Using the data below, return the stretch from the line that contains "assert (Hsize : match" through the line that contains "exists w, (map fst (map_to_list (vars w))).", both included, exactly as it stands and nothing beyond it.

### [Provided data]
[Start of section]
(* ===== verification/CallbacksSpec.v ===== *)
(** Programs that use callbacks: every count is the number of references, nothing is used
    after its end, and what is no longer referred to is gone. *)
From stdpp Require Import base numbers list option gmap sets.
From Stdlib Require Import ZArith Lia.
From S2P Require Import Prelude Result HandlesFacts Callbacks CallbacksFacts CallbacksOps.
From Stdlib Require Import Permutation.

Section Spec.
Context (run_code : nat -> rid -> prog).

(** From any state in which the counts are right, code leads to one, if it ends. *)
Definition keeps_counts (c : M heap unit) : Prop :=
  forall w, cinv [] [] w -> wlp c w (fun _ w' => cinv [] [] w').

Lemma wlp_after {A B} (c : M heap A) (k : A -> M heap B) w P Q :
  wp c w P -> (forall x w', P x w' -> wlp (k x) w' Q) -> wlp (c ≫= k) w Q.
Proof. intros Hc Hk. wlp_step. unfold wp, gwlp in *. destruct (c w) as [[a w1]| | |]; try done. by apply Hk. Qed.
Lemma wp_then {A} (c : M heap A) (k : A -> M heap unit) w :
  wp c w (fun _ w' => cinv [] [] w') -> (forall x, keeps_counts (k x)) -> wlp (c ≫= k) w (fun _ w' => cinv [] [] w').
Proof. intros Hc Hk. eapply wlp_after; [exact Hc|]. intros x w' Hw'. by apply Hk. Qed.
Lemma required b w (k : M heap unit) (Q : unit -> heap -> Prop) :
  (b w = true -> wlp k w Q) -> wlp (require b;; k) w Q.
Proof. intros Hk. unfold require. do 3 wlp_step. destruct (b w); [wlp_step; by apply Hk|done]. Qed.

Lemma few_room n w : few n w = true -> room (n + 2) w.
Proof. unfold few, room. intros H%Z.ltb_lt. lia. Qed.
Lemma few_room_le n m w : few n w = true -> (m <= n + 2)%nat -> room m w.
Proof. intros H%few_room Hm. unfold room in *. lia. Qed.
Lemma all_exist l w : forallb (fun x => exists_at x w) l = true -> Forall (fun x => is_Some (at_loc x w)) l.
Proof. rewrite forallb_forall. intros Hl. apply Forall_forall. intros x Hx%list_elem_of_In. by apply exists_at_true, Hl. Qed.

Lemma IsNull_ok x w :
  cinv [] [] w -> is_Some (at_loc x w) -> wp (is_null x) w (fun _ w' => cinv [] [] w').
Proof.
  intros Hw [h Hx]. unfold is_null. wp_step. destruct (at_holder _ _ _ _ _ Hw Hx) as [v Hv].
  eapply SharedPtr_get_ok; [done..|]. by wp_step.
Qed.

(** What a callback refers to is there when it runs. *)
Lemma Run_ok call x k w :
  (forall a, keeps_counts (call a)) -> keeps_counts k -> cinv [] [] w -> is_Some (at_loc x w) ->
  wlp (Callback_Run (fun c r => call (run_code c r)) x;; k) w (fun _ w' => cinv [] [] w').
Proof.
  intros Hcall Hk Hw [h Hx]. destruct (at_holder _ _ _ _ _ Hw Hx) as [v Hv].
  wlp_step. unfold Callback_Run. eapply wlp_after; [by eapply (SharedPtr_get_ok _ _ _ _ (fun r w' => r = value_ptr v /\ w' = w))|].
  intros r w' [-> ->]. destruct (value_ptr v) as [r|] eqn:Hr; [|by wlp_step; apply Hk].
  assert (is_Some (runnables w !! r)) as [f Hf] by (apply (ci_runnables _ _ _ Hw); right; eauto).
  unfold runnable_at. wlp_step. do 2 wlp_step. rewrite Hf. eapply wlp_lift; [done|].
  eapply wlp_mono; [by apply Hcall|]. intros [] w1 H1. by apply Hk.
Qed.

Abbreviation run_calls := (run_calls true run_code).

Lemma run_calls_keep call : (forall a, keeps_counts (call a)) -> forall a, keeps_counts (run_calls call a).
Proof.
  intros Hcall a.
  induction a as [|k IH|c l k IH|c l k IH|x k IH|x y k IH|x k IH|x k IH|x k IH|x k IH]; intros w Hw;
    cbn [Callbacks.run_calls]; repeat (apply required; intros ?);
    repeat match goal with
    | Hx : exists_at _ _ = true |- _ => apply exists_at_true in Hx
    | Hx : forallb _ _ = true |- _ => apply all_exist in Hx
    end.
  - by wlp_step.
  - apply wp_then; [|done]. eapply wp_mono; [by apply SharedData_new_ok|]. by intros ? ? [? _].
  - apply wp_then; [|done]. apply Callback_sink_ok; [done..|]. by apply few_room.
  - eapply wlp_after; [apply new_runnable_ok; [done..|]; eapply few_room_le; [done|lia]|].
    intros r w1 [H1 _]. apply wp_then; [|done]. eapply wp_mono; [by apply SharedPtr_new_ok|]. by intros ? ? [? _].
  - apply wp_then; [|done]. apply SharedData_copy_ok; [done..|]. eapply few_room_le; [done|lia].
  - destruct y as [y|r i]; [|done]. apply wp_then; [|done].
    eapply wp_mono; [apply SharedData_assign_ok; [done..|]|by intros ? ? [? _]]. eapply few_room_le; [done|lia].
  - apply wp_then; [|done]. by apply SharedData_reset_ok.
  - apply wp_then; [|done]. eapply wp_mono; [by apply SharedData_destructor_ok|]. by intros ? ? [? _].
  - apply wp_then; [by apply IsNull_ok|done].
  - by apply Run_ok.
Qed.

Lemma run_prog_keeps fuel a : keeps_counts (run_prog true run_code fuel a).
Proof. revert a. induction fuel as [|fuel IH]; intros a; apply run_calls_keep; [done|exact IH]. Qed.

Lemma empty_cinv : cinv [] [] empty_heap.
Proof.
  split; cbn; try (intros *; rewrite lookup_empty; done).
  - by intros h ?%elem_of_nil.
  - intros r. rewrite lookup_empty. split; [by intros []|]. by intros [?%elem_of_nil|(h & x & ? & _)].
  - intros n _. rewrite !lookup_empty. repeat split; try done. by intros ?%elem_of_nil.
  - split; [constructor|]. by intros r ?%elem_of_nil.
Qed.

(** Nothing can keep itself: what a runnable has captured is older than what it belongs to. *)
Lemma nothing_left w : cinv [] [] w -> vars w = ∅ -> holders w = ∅ /\ runnables w = ∅.
Proof.
  intros Hw Hv.
  assert (Hnone : forall n h x, (next_id w - h <= n)%nat -> holders w !! h = Some x -> False).
  { induction n as [|n IH]; intros h x Hn Hx.
    - destruct (ci_fresh _ _ _ Hw h ltac:(lia)) as (? & _). congruence.
    - destruct (ci_count _ _ _ Hw _ _ Hx) as [Hc Hpos]. rewrite Hc in Hpos. apply count_pos in Hpos. cbn in Hpos.
      rewrite refs_split, Hv in Hpos. unfold singles in Hpos. rewrite map_to_list_empty in Hpos. cbn in Hpos.
      unfold captures in Hpos. apply list_elem_of_bind in Hpos as ([r f] & Hin & Hrf%elem_of_map_to_list). cbn in Hin.
      assert (is_Some (runnables w !! r)) as Hr by (by eexists).
      apply (ci_runnables _ _ _ Hw) in Hr as [?%elem_of_nil|(h' & x' & Hx' & Hv')]; [done|].
      pose proof (ci_captured _ _ _ Hw _ _ _ Hrf Hin). pose proof (ci_older _ _ _ Hw _ _ _ Hx' Hv').
      apply (IH h' x'); [|done]. destruct (decide (next_id w <= h)%nat) as [Hle|]; [|lia].
      destruct (ci_fresh _ _ _ Hw h Hle) as (? & _). congruence. }
  assert (Hh : holders w = ∅).
  { apply map_empty. intros h. destruct (holders w !! h) as [x|] eqn:Hx; [|done]. by destruct (Hnone _ h x (le_n _)). }
  split; [done|]. apply map_empty. intros r. destruct (runnables w !! r) as [f|] eqn:Hr; [|done].
  assert (is_Some (runnables w !! r)) as Hs by (by eexists).
  apply (ci_runnables _ _ _ Hw) in Hs as [?%elem_of_nil|(h & x & Hx & _)]; [done|]. by rewrite Hh, lookup_empty in Hx.
Qed.

Definition destroy_all (xs : list var) : M heap (option False) :=
  for_each xs (fun x => SharedData_destructor x;; mret None).

Lemma destroy_all_ok xs : forall w, cinv [] [] w -> NoDup xs -> (forall x, x ∈ xs -> is_Some (vars w !! x)) ->
  wp (destroy_all xs) w (fun _ w' => cinv [] [] w' /\ forall x, vars w' !! x = if decide (x ∈ xs) then None else vars w !! x).
Proof.
  unfold destroy_all. induction xs as [|x xs IH]; intros w Hw Hd Hxs; cbn [for_each].
  - wp_step. split; [done|]. intros x. by rewrite decide_False by apply not_elem_of_nil.
  - apply NoDup_cons in Hd as [Hx Hd]. wp_step. wp_step.
    eapply wp_mono; [apply SharedData_destructor_ok; [done|]; apply Hxs; by left|].
    intros [] w1 (H1 & V1 & _). wp_step. eapply wp_mono; [apply IH; [done..|]|].
    + intros y Hy. rewrite V1, lookup_delete_ne by (by intros ->). apply Hxs. by right.
    + intros r w2 (H2 & V2). split; [done|]. intros y. rewrite V2, V1.
      destruct (decide (y ∈ x :: xs)) as [Hin|Hin]; destruct (decide (y ∈ xs)) as [Hin'|Hin']; try done.
      * apply elem_of_cons in Hin as [->|?]; [apply lookup_delete_eq|done].
      * destruct Hin. by right.
      * rewrite lookup_delete_ne; [done|]. intros ->. apply Hin. by left.
Qed.

(** A program that keeps the rule runs as if there were none. *)
Lemma callback_calls_watched call call' a : (forall a, watches (call a) (call' a)) ->
  watches (run_calls call a) (Callbacks.run_calls false run_code call' a).
Proof.
  intros Hcall. induction a; cbn [Callbacks.run_calls]; unfold Callback_Run; repeat first [done|watch].
  intros w. unfold require, mbind, M_bind, get. cbn. destruct (not_captured y); [by right|by left].
Qed.
Lemma callback_prog_watched fuel a : watches (run_prog true run_code fuel a) (run_prog false run_code fuel a).
Proof.
  revert a. induction fuel as [|fuel IH]; intros a; apply callback_calls_watched; [|exact IH]. intros; apply watches_refl.
Qed.

(** C17: A program may do this with callbacks: make them of runnables or of functors that
    capture other callbacks, copy, assign, reset, run and destroy them, also while one of
    them runs. As long as no callback is assigned from a captured one - which is when the
    run that is watched for this rule does not stop - no holder or runnable is used after
    its end and no count overflows: a holder's count is the number of callbacks, variables
    and captured ones, that refer to it, and is not 0; a runnable exists exactly as long as
    a callback refers to its holder, of which there is one; and no runnable is deleted
    twice. *)
Theorem reference_counts_exact fuel a :
  run_prog true run_code fuel a empty_heap <> OutOfFuel ->
  exists w, run_prog false run_code fuel a empty_heap = Ok (tt, w) /\
    (forall h x, holders w !! h = Some x -> ref_count_ x = count h (refs w) /\ h ∈ refs w) /\
    (forall h, h ∈ refs w -> is_Some (holders w !! h)) /\
    (forall r, is_Some (runnables w !! r) <->
      exists h x, holders w !! h = Some x /\ value_ptr x = Some r /\
        forall h' x', holders w !! h' = Some x' -> value_ptr x' = Some r -> h' = h) /\
    NoDup (deleted w) /\ forall r, r ∈ deleted w -> runnables w !! r = None.
Proof.
  intros Hrule.
  destruct (watches_result _ _ _ _ (callback_prog_watched fuel a) (run_prog_keeps fuel a _ empty_cinv) Hrule) as ([] & w & Hrun & Hw).
  exists w. split; [exact Hrun|]. split; [|split; [exact (ci_refs _ _ _ Hw)|]].
  - intros h x Hx. destruct (ci_count _ _ _ Hw _ _ Hx) as [Hc Hp]. split; [done|].
    rewrite Hc in Hp. by apply count_pos in Hp.
  - split; [|exact (ci_deleted _ _ _ Hw)]. intros r. rewrite (ci_runnables _ _ _ Hw). split.
    + intros [?%elem_of_nil|(h & x & Hx & Hr)]; [done|]. exists h, x. do 2 (split; [done|]).
      by apply (ci_owner _ _ _ Hw _ _ _ Hx Hr).
    + intros (h & x & Hx & Hr & _). right. eauto.
Qed.

(** C23: Releasing terminates, however deep callbacks are captured in callbacks, and nothing
    leaks: when a program has ended, its callbacks can be destroyed in any order, and then
    no holder and no runnable is left. *)
Theorem destroying_callbacks_frees_all fuel a w xs :
  run_prog true run_code fuel a empty_heap = Ok (tt, w) -> xs ≡ₚ map fst (map_to_list (vars w)) ->
  exists w', destroy_all xs w = Ok (None, w') /\ holders w' = ∅ /\ runnables w' = ∅ /\ vars w' = ∅.
Proof.
  intros Hrun Hxs. pose proof (wlp_result _ _ _ _ _ (run_prog_keeps fuel a _ empty_cinv) Hrun) as Hw. cbn beta in Hw.
  assert (Hin : forall x, x ∈ xs <-> is_Some (vars w !! x)).
  { intros x. rewrite Hxs. rewrite list_elem_of_fmap. split.
    - intros ([y h] & -> & Hy%elem_of_map_to_list). by eexists.
    - intros [h Hx]. exists (x, h). split; [done|]. by apply elem_of_map_to_list. }
  assert (Hd : NoDup xs) by (rewrite Hxs; apply NoDup_fst_map_to_list).
  pose proof (destroy_all_ok xs w Hw Hd (fun x Hx => proj1 (Hin x) Hx)) as Hdes.
  apply wp_run in Hdes as (r & w' & Hr & H' & V'). exists w'.
  assert (He : vars w' = ∅).
  { apply map_empty. intros x. rewrite V'. destruct (decide (x ∈ xs)) as [|Hn]; [done|].
    destruct (vars w !! x) eqn:Hx; [|done]. destruct Hn. apply Hin. by eexists. }
  destruct (nothing_left w' H' He) as [Hh Hrs]. split; [|done]. rewrite Hr. by destruct r.
Qed.
End Spec.

(** * Callbacks at concrete inputs *)

(** The code 1 runs the first callback that it has captured; the code 0 does nothing. *)
Definition runs_captured (c : nat) (r : rid) : prog := if (c =? 1)%nat then Run (Captured r 0) Exit else Exit.

(** Three callbacks, each of which is captured by the next: the first two variables go, and
    what they referred to is still there when the last one runs. *)
Definition chain : prog :=
  NewRunnable 0 [] (fun x => NewCallback 1 [Var x] (fun y => NewCallback 1 [Var y; Var x] (fun z =>
    Destroy x (Destroy y (Run (Var z) (NewNull (fun n => Copy (Var z) (fun c => Assign n (Var c) Exit)))))))).
Lemma chain_keeps_captured :
  match run_prog true runs_captured 3 chain empty_heap with
  | Ok (_, w) => size (holders w) = 3%nat /\ size (runnables w) = 3%nat /\ deleted w = [] /\ size (vars w) = 3%nat
  | _ => False
  end.
Proof. vm_compute. auto. Qed.

Lemma reference_counts_exact_witness :
  exists w, run_prog false runs_captured 3 chain empty_heap = Ok (tt, w) /\ size (holders w) = 3%nat /\
    forall h x, holders w !! h = Some x -> ref_count_ x = count h (refs w).
Proof.
  destruct (reference_counts_exact runs_captured 3 chain) as (w & Hrun & Hcount & _);
    [apply outcome_goes_on; vm_compute; reflexivity|].
  exists w. split; [exact Hrun|]. split; [|intros h x Hx; exact (proj1 (Hcount h x Hx))].
  assert (Hsize : match run_prog false runs_captured 3 chain empty_heap with Ok (_, w) => size (holders w) | _ => 0%nat end = 3%nat)
    by (vm_compute; reflexivity).
  rewrite Hrun in Hsize. exact Hsize.
Defined.

Lemma destroying_callbacks_frees_all_witness :
  exists w xs w', run_prog true runs_captured 3 chain empty_heap = Ok (tt, w) /\ length xs = 3%nat /\
    destroy_all xs w = Ok (None, w') /\ holders w' = ∅ /\ runnables w' = ∅ /\ vars w' = ∅.
Proof.
  destruct (run_prog true runs_captured 3 chain empty_heap) as [[[] w]| | |] eqn:Hrun;
    [|exfalso; revert Hrun; vm_compute; discriminate..].
  exists w, (map fst (map_to_list (vars w))).
  destruct (destroying_callbacks_frees_all runs_captured 3 chain w (map fst (map_to_list (vars w))) Hrun (reflexivity _)) as (w' & Hd).
  exists w'. split; [reflexivity|]. split; [|exact Hd].
  pose proof chain_keeps_captured as Hc. rewrite Hrun in Hc. destruct Hc as (_ & _ & _ & Hc).
  rewrite length_map. rewrite length_map_to_list. exact Hc.
Defined.

(** Assignment to a callback from one that only it keeps, say the next of a chain: the old
    holder is released first, so that the callback that is assigned from is gone. *)
Lemma assign_from_captured_faults :
  run_prog false runs_captured 1
    (NewNull (fun x => NewCallback 1 [Var x] (fun y => Assign y (Captured 4 0) Exit))) empty_heap = Fault /\
  match run_prog false runs_captured 1 (NewNull (fun x => NewCallback 1 [Var x] (fun y => Run (Var y) Exit))) empty_heap with
  | Ok (_, w) => captured <$> runnables w !! 4%nat = Some [0%nat]
  | _ => False
  end.
Proof. split; vm_compute; reflexivity. Qed.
[End of section]
### [Task output]
  assert (Hsize : match run_prog false runs_captured 3 chain empty_heap with Ok (_, w) => size (holders w) | _ => 0%nat end = 3%nat)
    by (vm_compute; reflexivity).
  rewrite Hrun in Hsize. exact Hsize.
Defined.

Lemma destroying_callbacks_frees_all_witness :
  exists w xs w', run_prog true runs_captured 3 chain empty_heap = Ok (tt, w) /\ length xs = 3%nat /\
    destroy_all xs w = Ok (None, w') /\ holders w' = ∅ /\ runnables w' = ∅ /\ vars w' = ∅.
Proof.
  destruct (run_prog true runs_captured 3 chain empty_heap) as [[[] w]| | |] eqn:Hrun;
    [|exfalso; revert Hrun; vm_compute; discriminate..].
  exists w, (map fst (map_to_list (vars w))).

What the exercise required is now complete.